他のクラスの連中には、未だ重症で入院中の奴らもいる中、うちのクラスはほぼ全員が無事だった。

 

「アイル、手が止まってるわよ」

 

「疲れてるんだ…勘弁してくれ…」

 

そんな事を考えている俺はというと、全く手がつかず、サボり中だ。

俺が一ヶ月の間復興作業を手伝っていたのは、この理由も大きい。

というか、システィとの不仲とやる気のなさ。

これが理由だ。

 

「こちとら炊き出しを手伝ってから来てんだぞ。

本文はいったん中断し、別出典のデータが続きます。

Lemma divWVW_g_spec m z xn x y : words m → valid m z → valid m x → len z <= len x → is_word y → 0 <= xn < y → down_ok z x (len z) →
  divWVW_g m z xn x y ⇓ λ '(m', r), frame m m' (off z) (len z) ∧ words m' ∧
    xn * _B ^ len z + num m (off x) (len z) = num m' (off z) (len z) * y + r ∧ 0 <= r < y.
Proof.
  intros Hm Hz Hx Hlx Hy Hxn Hax. unfold divWVW_g. pose proof Hz as (_ & Hl & _).
  eapply wp_mono; [apply down_loop with (z := z) (n := len z)
    (I := λ i s r, xn * _B ^ (len z - i) + num m (off x + i) (len z - i) = s * y + r ∧ 0 <= r < y); [done|done|lia|done| |]|].
  - rewrite Z.sub_diag, num_0 by lia. lia.
  - intros i mi r Hi Hf Hw [E Hr]. unfold down_ok in *. rewrite (at_frame m mi x _ _ _ Hf), !go_bind_ret by (done || lia).
    pose proof (words_get m (off x + i) Hm) as Hxi. set (xi := get m (off x + i)) in *. unfold is_word in Hxi, Hy.
    rewrite divWW_g_spec, go_bind_ret by (unfold is_word; lia). assert (y ≠ 0) as Hy0 by lia. assert (0 < y) as Hy1 by lia.
    pose proof (Z.div_mod (r * _B + xi) y Hy0). pose proof (Z.mod_pos_bound (r * _B + xi) y Hy1).
    exists ((r * _B + xi) / y), ((r * _B + xi) mod y). split; [reflexivity|]. split.
    + split; [apply Z.div_pos; nia|apply Z.div_lt_upper_bound; nia].
    + split; [|lia]. replace (len z - i) with (len z - (i + 1) + 1) by lia. rewrite B_next, num_cons by lia. fold xi.
      replace (off x + (i + 1)) with (off x + i + 1) in E by lia. replace (len z - 1 - i) with (len z - (i + 1)) in * by lia. nia.
  - intros [m' r]. by rewrite !Z.add_0_r, Z.sub_0_r.
Qed.

(** A word shifted left is its high bits and the rest; and right. *)
Lemma shl_split x s : is_word x → 0 <= s < _W →
  Z.shiftr x (_W - s) * _B + uw (Z.shiftl x s) = x * 2 ^ s ∧ 0 <= Z.shiftr x (_W - s) < 2 ^ s ∧ uw (Z.shiftl x s) mod 2 ^ s = 0.
Proof.
  intros Hx Hs. assert (is_word 0 ∧ 0 * 2 ^ s < _B) as [H0 H1] by (unfold is_word; pose proof _B_bound; lia).
  destruct (shifted 0 x s H0 Hx Hs H1) as (_ & E & Hd).
  rewrite Z.mul_0_l, !Z.add_0_l in E. rewrite Z.shiftr_div_pow2 by lia. split; [exact E|]. split; [exact Hd|].
  replace (uw (Z.shiftl x s)) with ((x - x / 2 ^ (_W - s) * 2 ^ (_W - s)) * 2 ^ s); [apply Z.mod_mul; lia|].
  assert (_B = 2 ^ (_W - s) * 2 ^ s) as EB by (rewrite _B_eq, <- Z.pow_add_r by lia; f_equal; lia). nia.
Qed.

Lemma shr_split x s : is_word x → 0 <= s < _W →
  x = Z.shiftr x s * 2 ^ s + x mod 2 ^ s ∧ uw (Z.shiftl x (_W - s)) = (x mod 2 ^ s) * 2 ^ (_W - s) ∧
  0 <= Z.shiftr x s < 2 ^ (_W - s) ∧ 0 <= x mod 2 ^ s < 2 ^ s ∧ _B = 2 ^ (_W - s) * 2 ^ s.
Proof.
  unfold is_word. intros Hx Hs. assert (_B = 2 ^ (_W - s) * 2 ^ s) as EB by (rewrite _B_eq, <- Z.pow_add_r by lia; f_equal; lia).
  assert (0 < 2 ^ s) as H0 by (apply Z.pow_pos_nonneg; lia). assert (2 ^ s ≠ 0) as H0' by lia.
  assert (0 < 2 ^ (_W - s)) as H1 by (apply Z.pow_pos_nonneg; lia).
  pose proof (Z.div_mod x _ H0'). pose proof (Z.mod_pos_bound x _ H0).
  rewrite Z.shiftr_div_pow2, Z.shiftl_mul_pow2 by lia. split; [lia|]. split; [|split; [|done]].
  - rewrite uw_eq, EB, (Z.mul_comm (2 ^ (_W - s))). apply Z.mul_mod_distr_r; lia.
  - split; [apply Z.div_pos; lia|apply Z.div_lt_upper_bound; lia].
Qed.

Lemma is_word_lor_shl x y s : is_word x → is_word y → 0 <= s < _W →
  Z.lor (uw (Z.shiftl x s)) (Z.shiftr y (_W - s)) = uw (Z.shiftl x s) + Z.shiftr y (_W - s) ∧ is_word (Z.lor (uw (Z.shiftl x s)) (Z.shiftr y (_W - s))).
Proof.
  intros Hx Hy Hs. destruct (shl_split x s Hx Hs) as (Ex & Hx1 & Hm), (shl_split y s Hy Hs) as (Ey & Hy1 & _).
  rewrite (lor_high_add _ s) by (done || lia). split; [done|]. pose proof (uw_word (Z.shiftl x s)) as Hu. unfold is_word in *.
  assert (_B = 2 ^ (_W - s) * 2 ^ s) as EB by (rewrite _B_eq, <- Z.pow_add_r by lia; f_equal; lia).
  assert (0 < 2 ^ s) by (apply Z.pow_pos_nonneg; lia). apply Z.div_exact in Hm; [|lia].
  assert (uw (Z.shiftl x s) / 2 ^ s < 2 ^ (_W - s)) by (apply (Z.mul_lt_mono_pos_r (2 ^ s)); lia). nia.
Qed.

Lemma is_word_lor_shr x y s : is_word x → is_word y → 0 <= s < _W →
  Z.lor (Z.shiftr x s) (uw (Z.shiftl y (_W - s))) = Z.shiftr x s + (y mod 2 ^ s) * 2 ^ (_W - s) ∧
  is_word (Z.lor (Z.shiftr x s) (uw (Z.shiftl y (_W - s)))).
Proof.
  intros Hx Hy Hs. destruct (shr_split x s Hx Hs) as (_ & _ & Hx1 & _ & EB), (shr_split y s Hy Hs) as (_ & Ey & _ & Hy2 & _).
  assert (0 < 2 ^ (_W - s)) by (apply Z.pow_pos_nonneg; lia).
  rewrite Ey, Z.lor_comm, (lor_high_add _ (_W - s)) by (lia || (apply Z.mod_mul; lia)). split; [lia|]. unfold is_word. nia.
Qed.
Lemma karatsuba_diff_spec m d x y s : words m → valid m d → valid m x → valid m y → len x = len d → len y = len d →
  dis (off d) (len d) (off x) (len d) → dis (off d) (len d) (off y) (len d) →
  karatsuba_diff m d x y s ⇓ λ '(m', s'), frame m m' (off d) (len d) ∧ words m' ∧ (s' = s ∨ s' = - s) ∧
    s' * num m' (off d) (len d) = s * (num m (off x) (len d) - num m (off y) (len d)).
Proof.
  intros Hm Hd Hx Hy Hlx Hly Hdx Hdy. pose proof Hd as (Hod & Hld & Hcd). pose proof Hx as (Hox & ? & Hcx). pose proof Hy as (Hoy & ? & Hcy).
  unfold karatsuba_diff, dis in *. eapply wp_bind_mono; [apply (subVV_g_spec m d x y Hm); [done..|lia|lia|unfold up_ok; lia|unfold up_ok; lia]|].
  intros [m1 c] (Hf1 & Hw1 & E1 & Hc). pose proof (num_bound m1 (off d) (len d) Hw1 ltac:(lia)). pose proof (_B_pow (len d) ltac:(lia)).
  destruct (Z.eqb_spec c 0) as [->|Hc0]; cbn [negb].
  - apply wp_ret. split; [done|]. split; [done|]. split; [by left|]. f_equal. lia.
  - assert (zlen m1 = zlen m) as Hzl by apply Hf1. eapply wp_bind_mono.
    { apply (subVV_g_spec m1 d y x Hw1); [by eapply valid_frame..|lia|lia|unfold up_ok; lia|unfold up_ok; lia]. }
    intros [m2 c'] (Hf2 & Hw2 & E2 & Hc'). apply wp_ret. split; [by eapply frame_trans|]. split; [done|]. split; [by right|].
    assert (num m1 (off x) (len d) = num m (off x) (len d)) as Ex by (eapply num_frame; [exact Hf1|lia]).
    assert (num m1 (off y) (len d) = num m (off y) (len d)) as Ey by (eapply num_frame; [exact Hf1|lia]).
    rewrite Ex, Ey in E2. pose proof (num_bound m2 (off d) (len d) Hw2 ltac:(lia)).
    assert (c = 1) as -> by lia. assert (c' = 0) as -> by nia. nia.
Qed.

(** The sum of the partial products, in place: [z] holds [x0*y0] and [x1*y1], with copies
    at [4 * n], and the product of the differences at [3 * n]. *)
Lemma karatsuba_join m z s n h : words m → valid m z → 6 * n <= len z → n = 2 * h → 1 <= h → (s = 1 ∨ s = -1) →
  (z2 ← part_from z h;
   m ← karatsubaAdd m z2 (Vec (off z + 4 * n) (len z - 4 * n) (cap z - 4 * n)) n;
   rn ← part_from (Vec (off z + 4 * n) (len z - 4 * n) (cap z - 4 * n)) n;
   m ← karatsubaAdd m z2 rn n;
   if 0 <? s then karatsubaAdd m z2 (Vec (off z + 3 * n) (len z - 3 * n) (cap z - 3 * n)) n
   else karatsubaSub m z2 (Vec (off z + 3 * n) (len z - 3 * n) (cap z - 3 * n)) n) ⇓ λ m',
  frame m m' (off z) (2 * n) ∧ words m' ∧ ∃ c, num m' (off z) (2 * n) + c * _B ^ (2 * n) =
    num m (off z) (2 * n) + _B ^ h * (num m (off z + 4 * n) n + num m (off z + 5 * n) n + s * num m (off z + 3 * n) n).
Proof.
  intros Hm Hz Hl En Hh Hs. pose proof Hz as (Hoz & Hlz & Hcz). assert (n / 2 = h) as Eh by lia_div.
  rewrite (part_from_eq z h), go_bind_ret by lia. set (z2 := Vec (off z + h) (len z - h) (cap z - h)).
  assert (∀ mi, frame m mi (off z + h) (n + h) → valid mi z2) as Hz2 by (intros mi [? _]; apply valid_vec; lia).
  assert (∀ mi o, zlen mi = zlen m → 0 <= o <= 5 * n → valid mi (Vec (off z + o) (len z - o) (cap z - o))) as Hv by (intros mi o ??; apply valid_vec; lia).
  eapply wp_bind_mono; [apply (karatsubaAdd_spec m z2 _ n Hm); [apply Hz2, frame_refl|by apply Hv; lia|lia|simpl; lia|simpl; lia|unfold dis; simpl; lia]|].
  cbn [off len]. rewrite Eh. change (off z2) with (off z + h). intros m1 (Hf1 & Hw1 & c1 & E1).
  rewrite part_from_eq, go_bind_ret by (simpl; lia). cbn [off len cap].
  replace (off z + 4 * n + n) with (off z + 5 * n) by lia. replace (len z - 4 * n - n) with (len z - 5 * n) by lia. replace (cap z - 4 * n - n) with (cap z - 5 * n) by lia.
  eapply wp_bind_mono; [apply (karatsubaAdd_spec m1 z2 _ n Hw1); [by apply Hz2|apply Hv; [apply Hf1|lia]|lia|simpl; lia|simpl; lia|unfold dis; simpl; lia]|].
  cbn [off len]. rewrite Eh. change (off z2) with (off z + h). intros m2 (Hf2 & Hw2 & c2 & E2).
  assert (num m1 (off z + 5 * n) n = num m (off z + 5 * n) n) as E5 by (eapply num_frame; [exact Hf1|lia]). rewrite E5 in E2.
  pose proof (frame_trans _ _ _ _ _ Hf1 Hf2) as Hf. assert (num m2 (off z + 3 * n) n = num m (off z + 3 * n) n) as E3 by (eapply num_frame; [exact Hf|lia]).
  assert (∀ m', frame m2 m' (off z + h) (n + h) → words m' → (∃ c, num m' (off z + h) (n + h) + c * _B ^ (n + h) = num m2 (off z + h) (n + h) + s * num m (off z + 3 * n) n) →
    frame m m' (off z) (2 * n) ∧ words m' ∧ ∃ c, num m' (off z) (2 * n) + c * _B ^ (2 * n) =
    num m (off z) (2 * n) + _B ^ h * (num m (off z + 4 * n) n + num m (off z + 5 * n) n + s * num m (off z + 3 * n) n)) as Hend.
  { intros m' Hf' Hw' (c & E). pose proof (frame_trans _ _ _ _ _ Hf Hf') as Hf''. split; [eapply frame_weaken; [exact Hf''|lia]|]. split; [done|].
    exists (c1 + c2 + c). replace (2 * n) with (h + (n + h)) by lia. rewrite (num_app m' _ h), (num_app m (off z) h), (Z.pow_add_r _B h) by lia.
    assert (num m' (off z) h = num m (off z) h) as -> by (eapply num_frame; [exact Hf''|lia]).
    assert (num m' (off z + h) (n + h) = num m (off z + h) (n + h) + (num m (off z + 4 * n) n + num m (off z + 5 * n) n + s * num m (off z + 3 * n) n)
      - (c1 + c2 + c) * _B ^ (n + h)) as -> by lia. ring. }
  destruct Hs as [-> | ->]; [change (0 <? 1) with true|change (0 <? -1) with false]; cbv iota.
  - eapply wp_mono; [apply (karatsubaAdd_spec m2 z2 _ n Hw2); [by apply Hz2|apply Hv; [apply Hf|lia]|lia|simpl; lia|simpl; lia|unfold dis; simpl; lia]|].
    cbn [off len]. rewrite Eh. change (off z2) with (off z + h). intros m3 (Hf3 & Hw3 & c3 & Ec3). apply Hend; [done|done|]. exists c3. lia.
  - eapply wp_mono; [apply (karatsubaSub_spec m2 z2 _ n Hw2); [by apply Hz2|apply Hv; [apply Hf|lia]|lia|simpl; lia|simpl; lia|unfold dis; simpl; lia]|].
    cbn [off len]. rewrite Eh. change (off z2) with (off z + h). intros m3 (Hf3 & Hw3 & c3 & Ec3). apply Hend; [done|done|]. exists c3. lia.
Qed.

休ませてくれよ」

 

「何言ってるのよ!」

 

「まあまあ、システィ」

 

「ん。アイル偉い」

 

何故に俺はリィエルに褒められたんだ?

そんなことを考えながら、とりあえずリィエルの頭を撫でてやりながら、ふと思い出した。

 

「そういえばシスティ。ご両親とは連絡取れたんだって?」

 

「ええ。あの能天気夫婦は、何やら愉快な仲間達を連れてるらしいわよ」

 

風の精霊を使った古典的な方法で、システィのところへ手紙が届いたらしい。

というか愉快な仲間って…

 

「相変わらずのタフネスだな…お前の親は」

 

「まったくよ」

 

そんな呑気な話を交えつつ、時折グレン先生がいない寂しさをみんなで埋めながら、こうして自主勉の時間は過ぎていったのだった。